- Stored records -
*** Block opens ***

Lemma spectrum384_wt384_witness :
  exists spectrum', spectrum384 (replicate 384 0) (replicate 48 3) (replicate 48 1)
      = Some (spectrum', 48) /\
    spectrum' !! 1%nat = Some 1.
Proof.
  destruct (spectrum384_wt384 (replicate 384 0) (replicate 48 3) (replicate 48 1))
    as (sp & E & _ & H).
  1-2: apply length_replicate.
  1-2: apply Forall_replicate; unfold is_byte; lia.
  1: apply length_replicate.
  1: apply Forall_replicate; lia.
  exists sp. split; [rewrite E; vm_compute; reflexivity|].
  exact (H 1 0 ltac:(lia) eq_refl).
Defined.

*** Block closes ***
*** Block opens ***

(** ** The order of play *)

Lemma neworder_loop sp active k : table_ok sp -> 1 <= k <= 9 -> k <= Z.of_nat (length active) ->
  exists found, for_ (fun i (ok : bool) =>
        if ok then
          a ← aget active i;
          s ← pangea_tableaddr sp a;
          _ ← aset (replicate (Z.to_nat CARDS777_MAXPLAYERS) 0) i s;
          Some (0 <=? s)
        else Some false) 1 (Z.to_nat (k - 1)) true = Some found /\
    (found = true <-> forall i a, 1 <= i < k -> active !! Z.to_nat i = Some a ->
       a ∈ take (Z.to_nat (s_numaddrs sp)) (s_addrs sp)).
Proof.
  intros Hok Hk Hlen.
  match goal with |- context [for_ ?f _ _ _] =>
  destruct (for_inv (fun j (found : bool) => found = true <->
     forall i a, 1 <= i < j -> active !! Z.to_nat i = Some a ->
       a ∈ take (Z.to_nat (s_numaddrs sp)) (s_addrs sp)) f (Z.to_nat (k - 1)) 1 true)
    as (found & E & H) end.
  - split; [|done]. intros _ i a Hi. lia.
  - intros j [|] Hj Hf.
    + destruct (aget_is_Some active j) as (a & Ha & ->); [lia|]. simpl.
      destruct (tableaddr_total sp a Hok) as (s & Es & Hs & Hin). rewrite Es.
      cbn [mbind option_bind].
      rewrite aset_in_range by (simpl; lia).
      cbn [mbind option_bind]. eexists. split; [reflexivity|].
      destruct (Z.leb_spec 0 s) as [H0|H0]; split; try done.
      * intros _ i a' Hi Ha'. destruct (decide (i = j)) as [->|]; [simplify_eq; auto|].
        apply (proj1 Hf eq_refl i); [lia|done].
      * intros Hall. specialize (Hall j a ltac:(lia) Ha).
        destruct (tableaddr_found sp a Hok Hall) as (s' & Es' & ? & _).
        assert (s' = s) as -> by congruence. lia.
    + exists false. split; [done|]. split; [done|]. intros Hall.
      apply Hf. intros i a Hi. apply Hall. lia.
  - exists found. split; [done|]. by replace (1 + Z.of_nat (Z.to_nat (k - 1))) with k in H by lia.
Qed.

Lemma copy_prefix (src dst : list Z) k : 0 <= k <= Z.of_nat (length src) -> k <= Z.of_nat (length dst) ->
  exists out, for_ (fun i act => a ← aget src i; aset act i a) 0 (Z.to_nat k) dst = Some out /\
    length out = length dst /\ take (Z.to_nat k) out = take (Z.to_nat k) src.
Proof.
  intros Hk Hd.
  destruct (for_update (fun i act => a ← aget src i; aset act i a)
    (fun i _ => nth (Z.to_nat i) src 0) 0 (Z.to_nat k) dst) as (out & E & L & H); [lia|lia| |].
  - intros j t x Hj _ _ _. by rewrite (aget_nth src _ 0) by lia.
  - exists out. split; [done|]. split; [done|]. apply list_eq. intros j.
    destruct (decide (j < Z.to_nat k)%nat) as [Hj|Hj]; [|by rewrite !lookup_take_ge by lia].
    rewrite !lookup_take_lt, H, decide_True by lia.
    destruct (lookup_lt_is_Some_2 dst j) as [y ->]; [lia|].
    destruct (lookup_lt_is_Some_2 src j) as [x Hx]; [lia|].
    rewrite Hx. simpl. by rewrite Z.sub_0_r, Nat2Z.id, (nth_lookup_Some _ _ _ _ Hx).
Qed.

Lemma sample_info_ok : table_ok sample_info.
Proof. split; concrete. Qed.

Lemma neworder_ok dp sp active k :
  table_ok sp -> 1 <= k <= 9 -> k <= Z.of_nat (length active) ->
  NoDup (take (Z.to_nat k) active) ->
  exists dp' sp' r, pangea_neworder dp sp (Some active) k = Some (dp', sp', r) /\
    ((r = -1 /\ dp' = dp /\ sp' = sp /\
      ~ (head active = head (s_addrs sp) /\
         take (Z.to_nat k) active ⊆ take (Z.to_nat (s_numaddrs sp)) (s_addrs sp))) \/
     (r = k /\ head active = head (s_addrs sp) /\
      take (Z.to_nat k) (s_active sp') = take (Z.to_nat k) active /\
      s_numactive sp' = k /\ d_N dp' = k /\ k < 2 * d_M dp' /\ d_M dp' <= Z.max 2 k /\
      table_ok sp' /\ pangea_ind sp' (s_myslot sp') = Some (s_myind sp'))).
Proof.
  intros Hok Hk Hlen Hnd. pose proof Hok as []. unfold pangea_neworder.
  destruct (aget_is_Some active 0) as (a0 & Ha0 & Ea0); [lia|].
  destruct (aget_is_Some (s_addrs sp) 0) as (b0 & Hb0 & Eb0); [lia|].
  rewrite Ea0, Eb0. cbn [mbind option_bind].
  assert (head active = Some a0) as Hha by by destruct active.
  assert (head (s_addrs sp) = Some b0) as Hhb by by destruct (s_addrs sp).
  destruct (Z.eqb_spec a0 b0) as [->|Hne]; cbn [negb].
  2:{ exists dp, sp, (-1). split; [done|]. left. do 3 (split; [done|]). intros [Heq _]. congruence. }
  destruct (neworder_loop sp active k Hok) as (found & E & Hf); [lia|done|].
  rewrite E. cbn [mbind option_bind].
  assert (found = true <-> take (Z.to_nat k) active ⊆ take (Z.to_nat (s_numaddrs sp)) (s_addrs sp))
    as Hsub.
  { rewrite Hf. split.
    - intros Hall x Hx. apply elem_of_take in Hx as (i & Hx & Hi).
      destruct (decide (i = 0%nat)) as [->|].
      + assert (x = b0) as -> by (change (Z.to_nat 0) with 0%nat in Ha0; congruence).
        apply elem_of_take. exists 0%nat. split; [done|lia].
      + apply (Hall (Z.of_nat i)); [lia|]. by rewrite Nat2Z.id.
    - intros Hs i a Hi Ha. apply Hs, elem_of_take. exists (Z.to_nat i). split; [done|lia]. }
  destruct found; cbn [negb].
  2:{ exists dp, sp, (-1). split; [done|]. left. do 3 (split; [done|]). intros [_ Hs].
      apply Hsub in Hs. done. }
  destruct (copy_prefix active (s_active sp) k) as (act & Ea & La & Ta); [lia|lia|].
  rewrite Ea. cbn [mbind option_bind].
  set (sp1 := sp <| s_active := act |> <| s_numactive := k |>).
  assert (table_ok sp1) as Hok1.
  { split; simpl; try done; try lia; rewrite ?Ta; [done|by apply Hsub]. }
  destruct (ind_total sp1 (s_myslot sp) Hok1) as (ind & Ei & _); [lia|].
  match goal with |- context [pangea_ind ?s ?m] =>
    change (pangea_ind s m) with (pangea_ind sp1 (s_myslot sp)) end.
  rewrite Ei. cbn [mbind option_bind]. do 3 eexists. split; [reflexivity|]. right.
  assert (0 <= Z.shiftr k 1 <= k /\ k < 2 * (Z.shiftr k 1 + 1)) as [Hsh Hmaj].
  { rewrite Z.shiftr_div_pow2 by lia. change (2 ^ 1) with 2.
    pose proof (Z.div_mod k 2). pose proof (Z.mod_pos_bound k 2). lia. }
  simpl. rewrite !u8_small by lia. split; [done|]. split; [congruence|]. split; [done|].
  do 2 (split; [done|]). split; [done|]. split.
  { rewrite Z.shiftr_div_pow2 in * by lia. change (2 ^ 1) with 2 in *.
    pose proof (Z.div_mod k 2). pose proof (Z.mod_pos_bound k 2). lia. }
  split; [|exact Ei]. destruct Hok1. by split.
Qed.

*** Block closes ***

Proceeding from the line containing "(s_addrs sp))) \/" through the line containing "split; simpl; try", transcribe the lines above exactly, both end lines included.

         take (Z.to_nat k) active ⊆ take (Z.to_nat (s_numaddrs sp)) (s_addrs sp))) \/
     (r = k /\ head active = head (s_addrs sp) /\
      take (Z.to_nat k) (s_active sp') = take (Z.to_nat k) active /\
      s_numactive sp' = k /\ d_N dp' = k /\ k < 2 * d_M dp' /\ d_M dp' <= Z.max 2 k /\
      table_ok sp' /\ pangea_ind sp' (s_myslot sp') = Some (s_myind sp'))).
Proof.
  intros Hok Hk Hlen Hnd. pose proof Hok as []. unfold pangea_neworder.
  destruct (aget_is_Some active 0) as (a0 & Ha0 & Ea0); [lia|].
  destruct (aget_is_Some (s_addrs sp) 0) as (b0 & Hb0 & Eb0); [lia|].
  rewrite Ea0, Eb0. cbn [mbind option_bind].
  assert (head active = Some a0) as Hha by by destruct active.
  assert (head (s_addrs sp) = Some b0) as Hhb by by destruct (s_addrs sp).
  destruct (Z.eqb_spec a0 b0) as [->|Hne]; cbn [negb].
  2:{ exists dp, sp, (-1). split; [done|]. left. do 3 (split; [done|]). intros [Heq _]. congruence. }
  destruct (neworder_loop sp active k Hok) as (found & E & Hf); [lia|done|].
  rewrite E. cbn [mbind option_bind].
  assert (found = true <-> take (Z.to_nat k) active ⊆ take (Z.to_nat (s_numaddrs sp)) (s_addrs sp))
    as Hsub.
  { rewrite Hf. split.
    - intros Hall x Hx. apply elem_of_take in Hx as (i & Hx & Hi).
      destruct (decide (i = 0%nat)) as [->|].
      + assert (x = b0) as -> by (change (Z.to_nat 0) with 0%nat in Ha0; congruence).
        apply elem_of_take. exists 0%nat. split; [done|lia].
      + apply (Hall (Z.of_nat i)); [lia|]. by rewrite Nat2Z.id.
    - intros Hs i a Hi Ha. apply Hs, elem_of_take. exists (Z.to_nat i). split; [done|lia]. }
  destruct found; cbn [negb].
  2:{ exists dp, sp, (-1). split; [done|]. left. do 3 (split; [done|]). intros [_ Hs].
      apply Hsub in Hs. done. }
  destruct (copy_prefix active (s_active sp) k) as (act & Ea & La & Ta); [lia|lia|].
  rewrite Ea. cbn [mbind option_bind].
  set (sp1 := sp <| s_active := act |> <| s_numactive := k |>).
  assert (table_ok sp1) as Hok1.
  { split; simpl; try done; try lia; rewrite ?Ta; [done|by apply Hsub]. }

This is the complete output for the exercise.